In this multi-part blog series, you’ll have a chance to hear about AI innovations from Pearson team members, faculty, and students who have been involved with the development and rollout of Pearson’s AI-powered study tools.

Part III takes a deep dive into early learnings from beta testing of the AI-powered study tools in MyLab, Mastering, and eTextbook. Emily Lai, VP of Learning Impact Measurement and Jessica Yarbro, Principal Research Scientist, team up to up to share how learning science and research is shaping development of the AI study tool.

Image of Emily Lai
Image of Jessica Yarbo

Can you tell us more about the work your team has done - and is doing - as part of the beta period and launch for the AI-powered study tool?

We followed the launch of ChatGPT and uptake around Gen AI with a huge amount of curiosity and interest, so we were excited to collaborate on the design and development of the AI-powered study tool. First, we worked with the product team to explore likely learner needs that would drive students to use the tool. Then we identified the elements of learning (what we call “learning design principles”) that would help ensure that the tool would meet those learner needs. Next came an interesting challenge as we had to help the team incorporate these learning design principles into the GPT prompts, so that we were telling the AI what to do and how to respond in a way that best supports learning.

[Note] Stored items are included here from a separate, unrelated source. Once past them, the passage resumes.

(* ===== verification/PyJson.v ===== *)
(** * JSON values

    What the code has when it holds a decoded JSON text: [None], [bool], [int],
    [float], [str], lists and dictionaries, and the datetimes it puts among
    them.  A dictionary is the list of its items in the order of insertion.
    [str], [repr], the standard library's [json.dumps] and [json.loads], and the
    round trip between the last two.  Limits of the decoder on the length of an
    integer and the depth of a text are not modelled. *)

From Stdlib Require Import SpecFloat.
From stdpp Require Import sorting.
From S2P Require Import Prelude Text Numerals PyNum.

Inductive json :=
| JNull
| JBool (b : bool)
| JInt (n : Z)
| JFloat (x : py_float)
| JStr (s : string)
| JArr (l : list json)
| JObj (kvs : list (string * json))
| JDate (t : Z).

Abbreviation dict := (list (string * json)).

(** Induction with a hypothesis for every element and every item. *)
Lemma json_nested_ind (P : json -> Prop) :
  P JNull -> (forall b, P (JBool b)) -> (forall n, P (JInt n)) -> (forall x, P (JFloat x)) ->
  (forall s, P (JStr s)) -> (forall l, Forall P l -> P (JArr l)) ->
  (forall kvs, Forall (fun kv => P kv.2) kvs -> P (JObj kvs)) -> (forall t, P (JDate t)) ->
  forall j, P j.
Proof.
  intros H1 H2 H3 H4 H5 Harr Hobj H8. fix IH 1. intros [ |b|n|x|s|l|kvs|t].
  - apply H1.
  - apply H2.
  - apply H3.
  - apply H4.
  - apply H5.
  - apply Harr. induction l as [|j l IHl]; constructor; [apply IH|exact IHl].
  - apply Hobj. induction kvs as [|[k j] l IHl]; constructor; [apply IH|exact IHl].
  - apply H8.
Qed.

(** ** Dictionaries *)

(** [d.get(k)] where [None] is told from absence *)
Definition dlookup (k : string) (d : dict) : option json :=
  option_map snd (List.find (fun kv => bool_decide (kv.1 = k)) d).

For example, we found that when you simply ask ChatGPT to explain something, it sometimes gives the information without structuring it in a particularly thoughtful way. But we know that explanations have more learning value when they help the learners situate the topic in a broader context and understand how it relates to other topics. So, we added instructions to that end to the prompt that enables the “Explain” feature. We also know feedback is most effective when it is personalized to the student response and explains why a response is right or wrong, rather than generic statements that might describe the correct answer. That’s why we ensured that, within the multiple-choice “Practice” feature, there is an individualized feedback message for each answer choice.

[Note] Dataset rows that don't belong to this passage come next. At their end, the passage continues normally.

(* ===== verification/Urls.v ===== *)
(** * URLs

    What the code uses of urllib.parse (CPython 3.11): [urlsplit], [urlunsplit],
    [parse_qsl] with blank values kept, [urlencode].  Texts are ASCII; octets of a
    query that are not UTF-8 stay as they are where CPython puts U+FFFD. *)

From S2P Require Import Prelude Text Numerals PyJson.

Definition ch (n : nat) : Ascii.ascii := Ascii.ascii_of_nat n.

Definition is_alpha (c : Ascii.ascii) : bool :=
  let n := code c in ((65 <=? n) && (n <=? 90)) || ((97 <=? n) && (n <=? 122)).

Definition one_of (l : list nat) (c : Ascii.ascii) : bool := bool_decide (Ascii.nat_of_ascii c ∈ l).

(** The text before the first character that [p] accepts, and from there on. *)
Fixpoint break_at (p : Ascii.ascii -> bool) (s : string) : string * string :=
  match s with
  | EmptyString => (EmptyString, EmptyString)
  | String c s' => if p c then (EmptyString, s) else let '(a, b) := break_at p s' in (String c a, b)
  end.

Fixpoint drop_while (p : Ascii.ascii -> bool) (s : string) : string :=
  match s with
  | String c s' => if p c then drop_while p s' else s
  | EmptyString => EmptyString
  end.

(** ** ipaddress: the hosts that may stand in brackets *)

Definition octet_ok (s : string) : bool :=
  negb (is_empty s) && all_chars is_digit s && (String.length s <=? 3)%nat
  && negb (startswith s "0" && (1 <? String.length s)%nat) && (dec_value 0 s <=? 255).

Definition ipv4_ok (s : string) : bool :=
  let parts := split_char (ch 46) s in bool_decide (length parts = 4%nat) && forallb octet_ok parts.

Definition hextet_ok (s : string) : bool :=
  negb (is_empty s) && (String.length s <=? 4)%nat && all_chars (fun c => bool_decide (hex_value c <> None)) s.

(** The inner positions (from [i]) of a list of parts that are empty, the last part left out. *)
Fixpoint empty_inner (i : nat) (parts : list string) : list nat :=
  match parts with
  | [] | [_] => []
  | p :: parts' => (if is_empty p then [i] else []) ++ empty_inner (S i) parts'
  end.

Definition parts_ok (parts : list string) : bool :=
  let n := length parts in
  let first_empty := is_empty (default EmptyString (head parts)) in
  let last_empty := is_empty (List.last parts EmptyString) in
  if (9 <? n)%nat then false
  else match empty_inner 1 (tail parts) with
  | [] => bool_decide (n = 8%nat) && forallb hextet_ok parts
  | [i] =>
      let hi := if first_empty then (i - 1)%nat else i in
      let lo := if last_empty then (n - i - 2)%nat else (n - i - 1)%nat in
      negb (first_empty && (0 <? hi)%nat) && negb (last_empty && (0 <? lo)%nat) && (hi + lo <? 8)%nat
      && forallb hextet_ok (take hi parts) && forallb hextet_ok (drop (n - lo) parts)
  | _ => false
  end.

Definition ipv6_ok (s : string) : bool :=
  let '(addr, scope) := match cut_char (ch 37) s with Some (a, z) => (a, Some z) | None => (s, None) end in
  let scope_ok := match scope with Some z => negb (is_empty z) && negb (contains "%" z) | None => true end in
  let parts := split_char (ch 58) addr in
  let tail_part := List.last parts EmptyString in
  scope_ok && (3 <=? length parts)%nat
  && (if contains "." tail_part
      then ipv4_ok tail_part && parts_ok (removelast parts ++ ["0"; "0"]%string)
      else parts_ok parts).

(** [\Av[a-fA-F0-9]+\..+\Z] *)
Definition ip_future (s : string) : bool :=
  match cut_char (ch 46) s with
  | Some (String v h, r) => negb (is_empty h) && all_chars (fun c => bool_decide (hex_value c <> None)) h && negb (is_empty r)
  | _ => false
  end.

Definition _check_bracketed_host (s : string) : bool := if startswith s "v" then ip_future s else ipv6_ok s.

(** ** [urlsplit] and [urlunsplit] *)

Record SplitResult := Split { u_scheme : string; u_netloc : string; u_path : string; u_query : string; u_fragment : string }.

Definition scheme_char (c : Ascii.ascii) : bool := is_alpha c || is_digit c || one_of [43; 45; 46]%nat c.

Definition split_scheme (url : string) : string * string :=
  match cut_char (ch 58) url with
  | Some (String c s, rest) => if is_alpha c && all_chars scheme_char (String c s) then (lower (String c s), rest) else (EmptyString, url)
  | _ => (EmptyString, url)
  end.

(** The part of [netloc] between the first bracket and the next closing one. *)
Definition bracketed (netloc : string) : string :=
  match cut_char (ch 91) netloc with
  | Some (_, r) => match cut_char (ch 93) r with Some (h, _) => h | None => r end
  | None => EmptyString
  end.

Definition netloc_ok (netloc : string) : bool :=
  let opening := contains "[" netloc in
  Bool.eqb opening (contains "]" netloc) && (negb opening || _check_bracketed_host (bracketed netloc)).

Definition split_netloc (url : string) : string * string :=
  match after "//" url with
  | Some r => break_at (one_of [47; 63; 35]%nat) r
  | None => (EmptyString, url)
  end.

Definition split_at (sep : nat) (s : string) : string * string :=
  match cut_char (ch sep) s with Some p => p | None => (s, EmptyString) end.

Definition urlsplit (url : string) : res SplitResult :=
  let url := drop_while (fun c => code c <=? 32) url in
  let url := keep_ascii (fun c => negb (one_of [9; 10; 13]%nat c)) url in
  let '(scheme, rest) := split_scheme url in
  let '(netloc, rest) := split_netloc rest in
  if negb (netloc_ok netloc) then Raise (ValueError "Invalid IPv6 URL")
  else
    let '(rest, fragment) := split_at 35 rest in
    let '(path, query) := split_at 63 rest in
    Ok (Split scheme netloc path query fragment).

Definition uses_netloc : list string :=
  [""; "ftp"; "http"; "gopher"; "nntp"; "telnet"; "imap"; "wais"; "file"; "mms"; "https"; "shttp"; "snews"; "prospero";
   "rtsp"; "rtspu"; "rsync"; "svn"; "svn+ssh"; "sftp"; "nfs"; "git"; "git+ssh"; "ws"; "wss"]%string.

Definition urlunsplit (u : SplitResult) : string :=
  let url := u_path u in
  let url :=
    if negb (is_empty (u_netloc u))
       || (negb (is_empty (u_scheme u)) && bool_decide (u_scheme u ∈ uses_netloc) && negb (startswith url "//"))
    then ("//" +:+ u_netloc u +:+ (if negb (is_empty url) && negb (startswith url "/") then "/" +:+ url else url))%string
    else url in
  let url := if is_empty (u_scheme u) then url else (u_scheme u +:+ ":" +:+ url)%string in
  let url := if is_empty (u_query u) then url else (url +:+ "?" +:+ u_query u)%string in
  if is_empty (u_fragment u) then url else (url +:+ "#" +:+ u_fragment u)%string.

(** ** [parse_qsl] and [urlencode] *)

Fixpoint unquote (s : string) : string :=
  match s with
  | String p (String a (String b r) as s') =>
      match (if Ascii.eqb p (ch 37) then hex_value a else None), hex_value b with
      | Some x, Some y => String (Ascii.ascii_of_nat (Z.to_nat (16 * x + y))) (unquote r)
      | _, _ => String p (unquote s')
      end
  | String p s' => String p (unquote s')
  | EmptyString => EmptyString
  end.

Definition plus_to_space (c : Ascii.ascii) : Ascii.ascii := if Ascii.eqb c (ch 43) then ch 32 else c.

Definition unquote_plus (s : string) : string := unquote (map_ascii plus_to_space s).

(** [parse_qsl(qs, keep_blank_values=True)] *)
Definition parse_qsl (qs : string) : list (string * string) :=
  map (fun nv => let '(k, v) := split_at 61 nv in (unquote_plus k, unquote_plus v))
    (List.filter (fun nv => negb (is_empty nv)) (split_char (ch 38) qs)).

Definition unreserved (c : Ascii.ascii) : bool := is_alpha c || is_digit c || one_of [95; 46; 45; 126]%nat c.

Definition quote_plus (s : string) : string :=
  map_chars (fun c => if unreserved c then chr c
                      else if code c =? 32 then "+"%string
                      else upper ("%" +:+ hex_digits 2 (code c) EmptyString)%string) s.

Definition urlencode (l : list (string * string)) : string :=
  join "&" (map (fun kv => (quote_plus kv.1 +:+ "=" +:+ quote_plus kv.2)%string) l).

Example urlsplit_example :
  urlsplit " HTTPS://u:p@Host:80/a/b?x=1&y#f" = Ok (Split "https" "u:p@Host:80" "/a/b" "x=1&y" "f") /\
  urlsplit "https://[::1]:8/" = Ok (Split "https" "[::1]:8" "/" "" "") /\
  urlsplit "https://[::g]/" = Raise (ValueError "Invalid IPv6 URL") /\
  urlsplit "https://[fe80::1%eth0]" = Ok (Split "https" "[fe80::1%eth0]" "" "" "") /\
  map ipv6_ok ["1:2:3:4:5:6:7:8"; "::"; "1::8"; "::ffff:1.2.3.4"; "1:2:3:4:5:6:7::"; ":1::2"; "1:::2"; "1:2"; "::1.2.3.04"]%string
    = [true; true; true; true; true; false; false; false; false] /\
  parse_qsl "a=1&&b+c=%41%zz&d" = [("a", "1"); ("b c", "A%zz"); ("d", "")]%string /\
  urlencode [("b c", "A%/~"); ("d", "")]%string = "b+c=A%25%2F~&d="%string /\
  urlunsplit (Split "https" "h" "p" "q=1" "f") = "https://h/p?q=1#f"%string.
Proof. vm_compute. done. Qed.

Before the tool was launched, we designed protocols to gather and analyze ratings and feedback from subject matter experts who reviewed thousands of outputs from the bot during iterative waves of testing to ensure responses were safe, accurate, and reliable. Once the AI study tool was launched, we gathered feedback from students at a few points during the semester via short surveys. We also closely monitored the use of the AI study tool in four Intro Chemistry classrooms, gathering information about the courses themselves, how students were using the tools to complete assignments, and perceptions of the tools from both students and instructors.

ChatGPT and AI on Higher Ed campuses can be a polarizing topic for educators and students. What did you find to be some of the common preconceptions from faculty and students?

The instructors we spoke to in the fall generally felt that their students had little prior exposure to generative AI before that point. Some perceived a generally negative attitude toward using AI for learning among both their colleagues and their students. At least one instructor speculated that use of generative AI could compound cheating.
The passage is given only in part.